Pingleton and his team monitors the building and its systems over three shifts, 24 hours a day. They also operate a national help desk and call center for researchers experiencing operational problems large and small.
"It can become complicated because we're not dealing with off-the-shelf products here," he said. "It keeps us very busy and it's very challenging - but I really love it. There's always a new problem to solve."
Pingleton said as frontline troubleshooters, his team found that communication skills are many times as important as analytical acumen.
"We do a lot of monitoring of the systems, but we're not just computer-room jockeys - we're user advocates," he said. "Communicating is an art and science in and of itself. We have to not only solve their problems, we have to communicate the solutions effectively."
He said the entire NCSA team is highly experienced and works well together - which allows him to hunt for snakes with confidence during off-time.

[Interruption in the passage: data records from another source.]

(** X15. The new references of a chart item come in the order of the dataset
    fields, and each has a random string of its own: with [n] strings drawn
    before, the [k]-th absent field (from 0) gets the reference built with
    the draw number [n + k], whose ["dragId"] is ["GW_"] followed by that
    string and whose ["basename"] is the name of the field; the references
    of type ["dimension"] are appended to the dimensions and the others to
    the measures, both in that order, and the item has used as many draws
    as it lacked fields. *)
Theorem new_references_in_order (all_fields : list field_dict)
    (item item' : json) (n n' : nat) (set : list json) :
  fill_item E all_fields item n = Ok (item', n') ->
  item_fids item = Ok set ->
  let added := filter (absent set) all_fields in
  n' = n + length added
  /\ (exists dims meas,
         channel item (T "dimensions") = Some (JArr dims)
         /\ channel item (T "measures") = Some (JArr meas)
         /\ channel item' (T "dimensions")
            = Some (JArr (dims ++ dims_of (gw_fields E added n)))
         /\ channel item' (T "measures")
            = Some (JArr (meas ++ meas_of (gw_fields E added n))))
  /\ (forall k field,
         nth_error added k = Some field ->
         let reference := gw_field E field (field_name field) (n + k) in
         nth_error (gw_fields E added n) k = Some (field, reference)
         /\ getitem reference (T "dragId")
            = Ok (JStr (T "GW_" ++ rand_str E (n + k)))
         /\ getitem reference (T "basename") = Ok (JStr (field_name field))).
Proof.
  intros H Hs added. apply fill_item_closed in H.
  destruct H as (m & enc & dims & meas & set0 & -> & Henc & Hdims & Hmeas
                 & Hset & -> & -> & _ & _).
  assert (set0 = set) as ->.
  { pose proof (item_fids_channels Hs eq_refl Henc Hdims Hmeas) as H.
    congruence. }
  fold added. split; [reflexivity|]. split.
  - exists dims, meas. unfold channel. rewrite Henc, dict_get_set_same.
    split; [exact Hdims|]. split; [exact Hmeas|]. split.
    + rewrite dict_get_set_other, dict_get_set_same; [reflexivity|discriminate].
    + apply dict_get_set_same.
  - intros k field Hk reference. split; [now apply gw_fields_nth|].
    unfold reference, gw_field, getitem. split.
    + now rewrite dict_get_set_same.
    + rewrite dict_get_set_other by discriminate.
      now rewrite dict_get_set_same.
Qed.

Lemma present_all (all_fields : list field_dict) (set : list json) :
  forallb (present set) all_fields = true ->
  Forall (fun f => exists fid, dict_get (T "fid") f = Some fid
                               /\ in_field_set fid set = true) all_fields.
Proof.
  intros H. apply Forall_forall. intros f Hin.
  rewrite forallb_forall in H. specialize (H f Hin). unfold present in H.
  destruct (dict_get (T "fid") f) as [fid|]; [|discriminate]. now exists fid.
Qed.

Lemma fill_item_settled (all_fields : list field_dict) (item : json) (n : nat) :
  settled all_fields item = true ->
  fill_item E all_fields item n = Ok (item, n).
Proof.
  unfold settled, channel, item_fids, item_fields. intros H.
  destruct item as [| | | | | |m]; try discriminate.
  destruct (dict_get (T "encodings") m) as [[| | | | | |enc]|] eqn:He;
    try discriminate.
  destruct (dict_get (T "dimensions") enc) as [[| | | | |dims|]|] eqn:Hd;
    try discriminate.
  destruct (dict_get (T "measures") enc) as [[| | | | |meas|]|] eqn:Hm;
    try discriminate.
  cbn [getitem] in H. rewrite He in H. cbn [rbind getitem] in H.
  rewrite Hd, Hm in H. cbn [rbind iterate_sum] in H.
  destruct (field_set (dims ++ meas)) as [set|e] eqn:Hs; [|discriminate].
  apply present_all in H.
  unfold fill_item, item_fields. cbn [getitem]. rewrite He.
  cbn [rbind getitem]. rewrite Hd, Hm. cbn [rbind iterate_sum]. rewrite Hs.
  cbn [rbind]. rewrite new_fields_none by exact H.
  cbn [rbind extend set_item getitem]. rewrite !app_nil_r.
  rewrite (dict_set_get_id _ _ Hd). rewrite Hm.
  cbn [rbind extend]. rewrite app_nil_r.
  rewrite (dict_set_get_id _ _ Hm). rewrite (dict_set_get_id _ _ He).
  reflexivity.
Qed.

Lemma fill_items_settled (all_fields : list field_dict) (items : list json)
    (n : nat) :
  forallb (settled all_fields) items = true ->
  fill_items E all_fields items n = Ok (items, n).
Proof.
  induction items as [|item rest IH]; intros H; [reflexivity|].
  simpl forallb in H. apply andb_true_iff in H as [Hi Hr].
  simpl. rewrite fill_item_settled by exact Hi. cbn [rbind].
  rewrite IH by exact Hr. reflexivity.
Qed.

(** X16. When every chart item already lists every dataset field (an empty
    list of dataset fields, or of charts, among the cases), [fill_new_fields]
    adds nothing and draws no random string: it returns the serialization
    of the configuration it read, which is the same charts written anew and
    not the text it was given. A dataset field that is present needs no
    more than its ["fid"]. *)
Theorem reconciler_noop (config : text) (items : list json)
    (all_fields : list field_dict) (n : nat) :
  json_loads config = Ok (JArr items) ->
  forallb (settled all_fields) items = true ->
  fill_new_fields E config all_fields n = Ok (json_dumps (JArr items), n).
Proof.
  intros Hl Hs. unfold fill_new_fields, filled. rewrite Hl.
  cbn [rbind iterate]. rewrite fill_items_settled by exact Hs. reflexivity.
Qed.

Lemma new_fields_usable (all_fields : list field_dict) (set : list json) :
  forall d m n,
    if existsb (unusable set) all_fields
    then new_fields E all_fields set d m n = Raise KeyError
    else exists d' m' n', new_fields E all_fields set d m n = Ok (d', m', n').
Proof.
  induction all_fields as [|field rest IH]; intros d m n.
  - simpl. now exists d, m, n.
  - simpl existsb. unfold new_fields; fold new_fields.
    unfold unusable, field_item.
    destruct (dict_get (T "fid") field) as [fid|]; [|reflexivity].
    cbn [rbind]. destruct (in_field_set fid set); simpl negb; simpl andb.
    + apply IH.
    + destruct (dict_get (T "name") field) as [name|]; [|reflexivity].
      cbn [rbind].
      destruct (dict_get (T "analyticType") field) as [a|]; [|reflexivity].
      cbn [rbind]. simpl orb.
      destruct (text_eqb a (T "dimension")); apply IH.
Qed.

(** X17. On a chart item with a list of dimensions and a list of measures
    whose fields have fids, the body of the loop of [fill_new_fields]
    succeeds or raises [KeyError], and raises exactly when some dataset
    field has no ["fid"], or is absent from the item and has no ["name"] or
    no ["analyticType"]. *)
Theorem fill_item_key_error (all_fields : list field_dict) (item : json)
    (n : nat) (set dims meas : list json) :
  item_fids item = Ok set ->
  channel item (T "dimensions") = Some (JArr dims) ->
  channel item (T "measures") = Some (JArr meas) ->
  (existsb (unusable set) all_fields = true ->
   fill_item E all_fields item n = Raise KeyError)
  /\ (existsb (unusable set) all_fields = false ->
      exists item' n', fill_item E all_fields item n = Ok (item', n')).
Proof.
  unfold channel, item_fids, item_fields. intros Hs Hd Hm.
  destruct item as [| | | | | |m]; try discriminate.
  destruct (dict_get (T "encodings") m) as [[| | | | | |enc]|] eqn:He;
    try discriminate.
  cbn [getitem] in Hs. rewrite He in Hs. cbn [rbind getitem] in Hs.
  rewrite Hd, Hm in Hs. cbn [rbind iterate_sum] in Hs.
  pose proof (new_fields_usable all_fields set [] [] n) as Hn.
  unfold fill_item, item_fields. cbn [getitem]. rewrite He.
  cbn [rbind getitem]. rewrite Hd, Hm. cbn [rbind iterate_sum]. rewrite Hs.
  cbn [rbind]. split; intros Hu; rewrite Hu in Hn.
  - now rewrite Hn.
  - destruct Hn as (d' & m' & n' & ->). cbn [rbind extend set_item getitem].
    rewrite dict_get_set_other by discriminate. rewrite Hm.
    cbn [rbind extend]. now eexists; eexists.
Qed.

End Additions.

(** A chart without fields and a dataset of a measure and a dimension, with
    three random strings drawn before: the measure gets the fourth and the
    dimension the fifth. *)
Lemma new_references_in_order_witness :
  let E := sample_env (T "online") (Raise URLError) in
  let b := [(T "fid", T "b"); (T "name", T "y"); (T "analyticType", T "measure")] in
  let c := [(T "fid", T "c"); (T "name", T "z"); (T "analyticType", T "dimension")] in
  let item := JObj [(T "encodings",
                     JObj [(T "dimensions", JArr []); (T "measures", JArr [])])] in
  exists item',
    fill_item E [b; c] item 3 = Ok (item', 5)
    /\ channel item' (T "dimensions") = Some (JArr [gw_field E c (T "z") 4])
    /\ channel item' (T "measures") = Some (JArr [gw_field E b (T "y") 3])
    /\ getitem (gw_field E c (T "z") 4) (T "dragId") = Ok (JStr (T "GW_r4")).
Proof.
  intros E b c item.
  destruct (fill_item E [b; c] item 3) as [[item' n']|e] eqn:H;
    [|vm_compute in H; discriminate].
  destruct (@new_references_in_order _ E [b; c] item item' 3 n' [] H eq_refl)
    as (Hn & (dims & meas & Hd & Hm & Hd' & Hm') & Hk).
  exists item'.
  injection Hd as <-. injection Hm as <-.
  split; [now rewrite Hn|].
  split; [exact Hd'|]. split; [exact Hm'|].
  exact (proj1 (proj2 (Hk 1 c eq_refl))).
Defined.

"We've got a really good crew who covers each other's time off," he said. "I think we've put to together a great team here."
Pingleton, the author of a book about red-foot tortoises, is working on a children's e-book about "cool snakes," illustrated with photos from his many expeditions.
"It's a really good way to get some use out of these pictures," he said, and the book on turtles came about after he couldn't easily find information on the subject.
He has another research trip to Peru planned in January with his reptile-friendly and sometimes amphibious friends.
Pingleton's wife, Nell, isn't quite as gaga as her husband for the creatures many consider creepy, but she's not a hater either.
"She's very supportive and she doesn't have a fear of snakes," he said. "But we have an agreement - no spiders."